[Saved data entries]
★ ★ ★ ★ ★

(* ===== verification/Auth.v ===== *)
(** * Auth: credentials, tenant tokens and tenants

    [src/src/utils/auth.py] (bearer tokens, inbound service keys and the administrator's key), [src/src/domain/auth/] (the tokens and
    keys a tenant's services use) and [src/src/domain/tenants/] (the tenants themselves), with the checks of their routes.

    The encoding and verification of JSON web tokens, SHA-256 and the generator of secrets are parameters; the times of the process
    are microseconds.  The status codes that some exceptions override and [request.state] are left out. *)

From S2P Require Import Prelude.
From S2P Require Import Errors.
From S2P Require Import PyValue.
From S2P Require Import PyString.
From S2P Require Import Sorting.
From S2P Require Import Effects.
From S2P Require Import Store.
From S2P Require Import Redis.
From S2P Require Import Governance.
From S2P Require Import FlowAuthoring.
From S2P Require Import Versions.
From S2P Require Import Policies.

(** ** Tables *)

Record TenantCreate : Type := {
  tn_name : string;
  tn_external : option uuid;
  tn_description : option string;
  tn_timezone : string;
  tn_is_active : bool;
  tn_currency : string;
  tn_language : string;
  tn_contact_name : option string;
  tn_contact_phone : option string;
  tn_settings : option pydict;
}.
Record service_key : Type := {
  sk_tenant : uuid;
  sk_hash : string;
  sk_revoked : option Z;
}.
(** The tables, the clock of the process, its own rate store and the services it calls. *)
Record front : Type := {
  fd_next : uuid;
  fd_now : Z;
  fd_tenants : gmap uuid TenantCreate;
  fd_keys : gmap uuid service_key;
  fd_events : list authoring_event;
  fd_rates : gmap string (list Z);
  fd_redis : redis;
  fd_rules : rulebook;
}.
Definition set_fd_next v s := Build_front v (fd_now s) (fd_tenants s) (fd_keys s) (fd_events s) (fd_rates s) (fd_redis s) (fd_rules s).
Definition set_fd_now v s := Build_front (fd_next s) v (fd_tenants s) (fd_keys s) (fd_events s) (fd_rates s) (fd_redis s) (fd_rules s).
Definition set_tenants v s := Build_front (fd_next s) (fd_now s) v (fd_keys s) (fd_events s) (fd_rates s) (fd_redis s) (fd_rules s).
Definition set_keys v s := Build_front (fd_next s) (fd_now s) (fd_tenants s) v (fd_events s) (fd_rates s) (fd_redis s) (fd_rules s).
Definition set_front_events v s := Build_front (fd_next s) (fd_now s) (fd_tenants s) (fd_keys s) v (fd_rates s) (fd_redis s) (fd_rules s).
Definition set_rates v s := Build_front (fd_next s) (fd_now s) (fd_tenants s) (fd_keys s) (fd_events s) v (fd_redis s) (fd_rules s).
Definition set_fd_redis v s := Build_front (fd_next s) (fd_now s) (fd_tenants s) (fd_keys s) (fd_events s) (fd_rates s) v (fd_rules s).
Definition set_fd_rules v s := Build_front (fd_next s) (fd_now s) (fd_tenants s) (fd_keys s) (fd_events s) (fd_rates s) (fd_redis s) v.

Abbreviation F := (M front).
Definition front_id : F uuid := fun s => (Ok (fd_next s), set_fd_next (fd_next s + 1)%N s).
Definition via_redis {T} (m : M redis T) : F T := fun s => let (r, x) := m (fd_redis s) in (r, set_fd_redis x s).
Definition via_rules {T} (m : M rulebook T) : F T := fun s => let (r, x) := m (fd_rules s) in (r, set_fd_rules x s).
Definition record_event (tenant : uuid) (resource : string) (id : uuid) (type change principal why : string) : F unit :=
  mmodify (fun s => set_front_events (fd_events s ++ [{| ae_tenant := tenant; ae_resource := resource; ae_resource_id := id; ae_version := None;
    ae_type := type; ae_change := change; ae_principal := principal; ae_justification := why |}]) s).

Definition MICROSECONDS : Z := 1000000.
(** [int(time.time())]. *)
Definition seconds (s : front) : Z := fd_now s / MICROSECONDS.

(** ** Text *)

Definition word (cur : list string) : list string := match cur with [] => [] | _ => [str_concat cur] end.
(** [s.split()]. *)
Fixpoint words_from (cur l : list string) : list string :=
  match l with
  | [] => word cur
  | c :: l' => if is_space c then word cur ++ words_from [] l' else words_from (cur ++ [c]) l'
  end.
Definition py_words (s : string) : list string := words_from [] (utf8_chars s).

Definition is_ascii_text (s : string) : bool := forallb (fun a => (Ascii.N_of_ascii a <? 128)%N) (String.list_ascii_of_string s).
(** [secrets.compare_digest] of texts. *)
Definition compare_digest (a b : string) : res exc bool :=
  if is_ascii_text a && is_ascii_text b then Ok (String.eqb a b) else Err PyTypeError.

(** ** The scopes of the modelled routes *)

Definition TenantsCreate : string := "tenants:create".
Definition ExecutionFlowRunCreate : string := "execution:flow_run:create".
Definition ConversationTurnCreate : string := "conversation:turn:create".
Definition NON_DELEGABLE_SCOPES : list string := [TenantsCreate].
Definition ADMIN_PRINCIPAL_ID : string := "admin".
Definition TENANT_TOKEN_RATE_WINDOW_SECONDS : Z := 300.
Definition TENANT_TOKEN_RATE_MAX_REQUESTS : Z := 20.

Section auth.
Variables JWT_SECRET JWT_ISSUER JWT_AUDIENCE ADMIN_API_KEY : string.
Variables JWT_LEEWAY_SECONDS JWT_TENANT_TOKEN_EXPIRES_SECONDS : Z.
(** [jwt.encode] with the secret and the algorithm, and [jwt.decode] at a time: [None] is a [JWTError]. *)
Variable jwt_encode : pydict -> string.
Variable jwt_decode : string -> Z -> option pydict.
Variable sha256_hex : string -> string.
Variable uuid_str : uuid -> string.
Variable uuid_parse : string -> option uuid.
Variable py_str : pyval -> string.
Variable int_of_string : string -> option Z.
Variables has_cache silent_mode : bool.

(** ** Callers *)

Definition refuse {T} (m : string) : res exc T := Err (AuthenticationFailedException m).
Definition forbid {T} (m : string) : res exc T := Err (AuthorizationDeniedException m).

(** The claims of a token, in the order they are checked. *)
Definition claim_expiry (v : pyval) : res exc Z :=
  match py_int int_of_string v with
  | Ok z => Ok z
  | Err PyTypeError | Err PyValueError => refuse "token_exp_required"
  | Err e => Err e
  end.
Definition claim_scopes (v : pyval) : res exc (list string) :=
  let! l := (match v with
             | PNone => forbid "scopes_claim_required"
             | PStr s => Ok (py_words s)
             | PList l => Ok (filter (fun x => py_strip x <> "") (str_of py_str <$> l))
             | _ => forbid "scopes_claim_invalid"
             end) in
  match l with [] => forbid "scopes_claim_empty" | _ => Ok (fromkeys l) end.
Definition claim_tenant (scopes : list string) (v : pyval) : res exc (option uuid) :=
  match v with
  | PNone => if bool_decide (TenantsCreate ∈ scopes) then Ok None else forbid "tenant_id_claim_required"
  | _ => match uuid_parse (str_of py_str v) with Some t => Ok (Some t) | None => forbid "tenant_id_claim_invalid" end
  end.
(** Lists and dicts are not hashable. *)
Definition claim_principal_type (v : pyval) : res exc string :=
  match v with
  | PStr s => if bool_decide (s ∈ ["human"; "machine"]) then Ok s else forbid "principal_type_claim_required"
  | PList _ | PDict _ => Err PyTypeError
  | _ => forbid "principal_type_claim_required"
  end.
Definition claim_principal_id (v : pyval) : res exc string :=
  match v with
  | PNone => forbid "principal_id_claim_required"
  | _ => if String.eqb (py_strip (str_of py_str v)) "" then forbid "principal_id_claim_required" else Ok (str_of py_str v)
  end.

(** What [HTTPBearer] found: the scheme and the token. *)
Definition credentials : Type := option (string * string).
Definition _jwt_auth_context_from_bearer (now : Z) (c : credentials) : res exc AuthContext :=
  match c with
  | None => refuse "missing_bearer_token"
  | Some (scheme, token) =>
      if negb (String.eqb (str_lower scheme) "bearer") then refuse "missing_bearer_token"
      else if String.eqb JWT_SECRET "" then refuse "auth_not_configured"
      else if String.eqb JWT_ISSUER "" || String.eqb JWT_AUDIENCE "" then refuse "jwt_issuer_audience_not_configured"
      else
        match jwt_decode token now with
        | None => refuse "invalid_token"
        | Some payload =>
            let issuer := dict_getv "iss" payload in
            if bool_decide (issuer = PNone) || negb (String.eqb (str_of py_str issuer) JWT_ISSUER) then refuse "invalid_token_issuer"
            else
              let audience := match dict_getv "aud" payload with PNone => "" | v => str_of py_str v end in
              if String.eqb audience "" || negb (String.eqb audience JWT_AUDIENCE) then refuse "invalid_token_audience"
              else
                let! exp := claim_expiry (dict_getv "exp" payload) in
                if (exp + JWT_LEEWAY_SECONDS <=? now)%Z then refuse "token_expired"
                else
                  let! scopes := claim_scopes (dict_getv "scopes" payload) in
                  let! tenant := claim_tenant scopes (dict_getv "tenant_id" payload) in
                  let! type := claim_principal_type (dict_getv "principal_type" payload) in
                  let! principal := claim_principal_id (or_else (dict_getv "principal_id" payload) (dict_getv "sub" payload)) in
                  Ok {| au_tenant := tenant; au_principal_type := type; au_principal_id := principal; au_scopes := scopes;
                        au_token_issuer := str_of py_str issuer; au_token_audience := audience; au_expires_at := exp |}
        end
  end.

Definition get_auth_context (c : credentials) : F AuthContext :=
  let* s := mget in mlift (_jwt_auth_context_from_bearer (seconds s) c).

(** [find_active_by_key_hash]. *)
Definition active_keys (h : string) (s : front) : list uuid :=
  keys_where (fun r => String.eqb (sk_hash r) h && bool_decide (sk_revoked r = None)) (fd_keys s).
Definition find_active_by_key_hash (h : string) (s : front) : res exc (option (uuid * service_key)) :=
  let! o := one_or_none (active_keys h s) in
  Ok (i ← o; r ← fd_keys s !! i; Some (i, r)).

★ ★ ★ ★ ★

• Prompt: Print exactly the lines above, between the one holding "Definition credentials : Type" and the one holding "let audience := match", inclusive, and nothing besides.

• Solved problem:
Definition credentials : Type := option (string * string).
Definition _jwt_auth_context_from_bearer (now : Z) (c : credentials) : res exc AuthContext :=
  match c with
  | None => refuse "missing_bearer_token"
  | Some (scheme, token) =>
      if negb (String.eqb (str_lower scheme) "bearer") then refuse "missing_bearer_token"
      else if String.eqb JWT_SECRET "" then refuse "auth_not_configured"
      else if String.eqb JWT_ISSUER "" || String.eqb JWT_AUDIENCE "" then refuse "jwt_issuer_audience_not_configured"
      else
        match jwt_decode token now with
        | None => refuse "invalid_token"
        | Some payload =>
            let issuer := dict_getv "iss" payload in
            if bool_decide (issuer = PNone) || negb (String.eqb (str_of py_str issuer) JWT_ISSUER) then refuse "invalid_token_issuer"
            else
              let audience := match dict_getv "aud" payload with PNone => "" | v => str_of py_str v end in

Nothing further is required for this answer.